Collected data entries
--- START ---

Lemma reduce_loop_ext (b1 b2 : list byte) (n : nat) :
  forall i rv,
    (forall j, i <= j < i + Z.of_nat n -> byte_at b1 j = byte_at b2 j) ->
    reduce_loop n i b1 rv = reduce_loop n i b2 rv.
Proof.
  induction n as [|n IH]; intros i rv H.
  - reflexivity.
  - cbn [reduce_loop]. rewrite (H i) by lia.
    apply IH. intros j Hj. apply H. lia.
Qed.

Lemma reduce_firstn (b1 b2 : list byte) (k : Z) :
  firstn (Z.to_nat k) b1 = firstn (Z.to_nat k) b2 ->
  reduce b1 k = reduce b2 k.
Proof.
  intros H. unfold reduce. apply reduce_loop_ext. intros j Hj.
  rewrite <- (byte_at_firstn (Z.to_nat k) b1), <- (byte_at_firstn (Z.to_nat k) b2) by lia.
  now rewrite H.
Qed.

Lemma to_int32_mod (x n : Z) :
  0 <= n <= 32 -> JS.to_int32 x mod 2 ^ n = x mod 2 ^ n.
Proof.
  intros Hn. rewrite to_int32_eq.
  assert (Hsplit : 2 ^ 32 = 2 ^ (32 - n) * 2 ^ n).
  { rewrite <- Z.pow_add_r by lia. f_equal. lia. }
  assert (0 < 2 ^ n) by (apply Z.pow_pos_nonneg; lia).
  replace (x - 2 ^ 32 * ((x + 2 ^ 31) / 2 ^ 32))
    with (x + (- (2 ^ (32 - n) * ((x + 2 ^ 31) / 2 ^ 32))) * 2 ^ n)
    by (rewrite Hsplit; ring).
  apply Z.mod_add. lia.
Qed.

Lemma reduce_firstn_self (bytes : list byte) (k : Z) :
  reduce bytes k = reduce (firstn (Z.to_nat k) bytes) k.
Proof.
  apply reduce_firstn. now rewrite firstn_firstn, Nat.min_id.
Qed.

(** For a span below 2^30 the candidate is the little-endian value of the
    first [bytesNeeded] bytes, cut to one bit more than the span needs. *)
Lemma candidate_le_value (range : Z) (bytes : list byte) :
  0 <= range < 2 ^ 30 ->
  bytesNeeded (calculateParameters range) <= Z.of_nat (List.length bytes) ->
  candidate (calculateParameters range) bytes
  = le_value (firstn (Z.to_nat (bytesNeeded (calculateParameters range))) bytes)
    mod 2 ^ (bitsNeeded (calculateParameters range) + 1).
Proof.
  intros Hr Hlen. unfold candidate.
  rewrite reduce_firstn_self.
  rewrite calculateParameters_small in * by assumption.
  cbn [bitsNeeded bytesNeeded mask] in *.
  pose proof (bit_length_nonneg range) as Hnn.
  pose proof (bit_length_bound range 30) as Hle.
  set (k := (bit_length range + 7) / 8) in *.
  assert (Hk : 0 <= k <= 4).
  { unfold k. pose proof (Z.div_mod (bit_length range + 7) 8).
    pose proof (Z.mod_pos_bound (bit_length range + 7) 8). lia. }
  set (pre := firstn (Z.to_nat k) bytes).
  assert (Hpre : Z.of_nat (List.length pre) = k).
  { unfold pre. rewrite length_firstn. lia. }
  rewrite <- Hpre at 1. rewrite reduce_le_value by lia.
  replace (2 ^ (bit_length range + 1) - 1) with (Z.ones (bit_length range + 1))
    by (rewrite Z.ones_equiv; lia).
  rewrite and_ones by lia.
  rewrite to_int32_idem. apply to_int32_mod. lia.
Qed.

(** * The claims *)

(** ** Parameters *)

(** C2. The mask is one bit wider than the span needs: already for
    size 2 it is 7, which is not below 2 * (2 + 1); and from size 2^30 on
    it has wrapped to -1, which is below the size. *)
Theorem calculateParameters_mask_bounds_fail :
  mask (calculateParameters 2) = 7
  /\ 2 * (2 + 1) <= mask (calculateParameters 2)
  /\ mask (calculateParameters (2 ^ 30)) = -1
  /\ mask (calculateParameters (2 ^ 30)) < 2 ^ 30.
Proof.
  assert (E2 : mask (calculateParameters 2) = 7) by (vm_compute; reflexivity).
  assert (E30 : mask (calculateParameters (2 ^ 30)) = -1) by (vm_compute; reflexivity).
  rewrite E2, E30. repeat split; lia.
Qed.

(** C3. For size 1 the result is one bit, one byte and mask 3, above
    2^1 - 1; for size 2^32 the shift through 32 bits leaves one bit, far
    fewer than the size needs; for size 0 it is zero bits and zero bytes,
    with mask 1. *)
Theorem calculateParameters_mask_one_bit_wider :
  calculateParameters 1 = mkParams 1 1 3
  /\ 2 ^ bitsNeeded (calculateParameters 1) - 1 < mask (calculateParameters 1)
  /\ calculateParameters (2 ^ 32) = mkParams 1 1 3
  /\ 2 ^ bitsNeeded (calculateParameters (2 ^ 32)) - 1 < 2 ^ 32
  /\ calculateParameters 0 = mkParams 0 0 1.
Proof.
  assert (E1 : calculateParameters 1 = mkParams 1 1 3) by (vm_compute; reflexivity).
  assert (E32 : calculateParameters (2 ^ 32) = mkParams 1 1 3) by (vm_compute; reflexivity).
  assert (E0 : calculateParameters 0 = mkParams 0 0 1) by (vm_compute; reflexivity).
  rewrite E1, E32, E0. cbn [mask bitsNeeded].
  repeat split; try reflexivity; lia.
Qed.

(** ** Reduction of a buffer *)

(** C4. With four bytes (a span of 2^24 already needs four) and the top
    bit of the last byte set, the reduction is the negative int32
    -2147483648 where the little-endian value is 2147483648. *)
Theorem reduce_wraps_at_four_bytes :
  bytesNeeded (calculateParameters (2 ^ 24)) = 4
  /\ reduce [x00; x00; x00; x80] 4 = -2147483648
  /\ le_value [x00; x00; x00; x80] = 2147483648.
Proof. repeat split; vm_compute; reflexivity. Qed.

(** What the wrapped reduction and mask do to the result: with a span of
    2^30 and the buffer above, both revisions return a value far below
    the minimum. *)
Lemma randomNumber_leaves_range :
  Index.randomNumber unit (constant_value x00) 1
    (Num (Num.of_Z 0)) (Num (Num.of_Z (2 ^ 30)))
    (GenFunction (fixed_source [x00; x00; x00; x80])) tt
  = (Return (-2147483648), tt)
  /\ Seeded.randomNumber unit (constant_value x00) 1
       (Num (Num.of_Z 0)) (Num (Num.of_Z (2 ^ 30)))
       (GenFunction (fixed_source [x00; x00; x00; x80])) tt
     = (Return (-2147483648), tt).
Proof. split; vm_compute; reflexivity. Qed.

--- END ---

*What you have to do*
Find and copy each line above holding "little".

*Solution to the exercise*
(** For a span below 2^30 the candidate is the little-endian value of the
    -2147483648 where the little-endian value is 2147483648. *)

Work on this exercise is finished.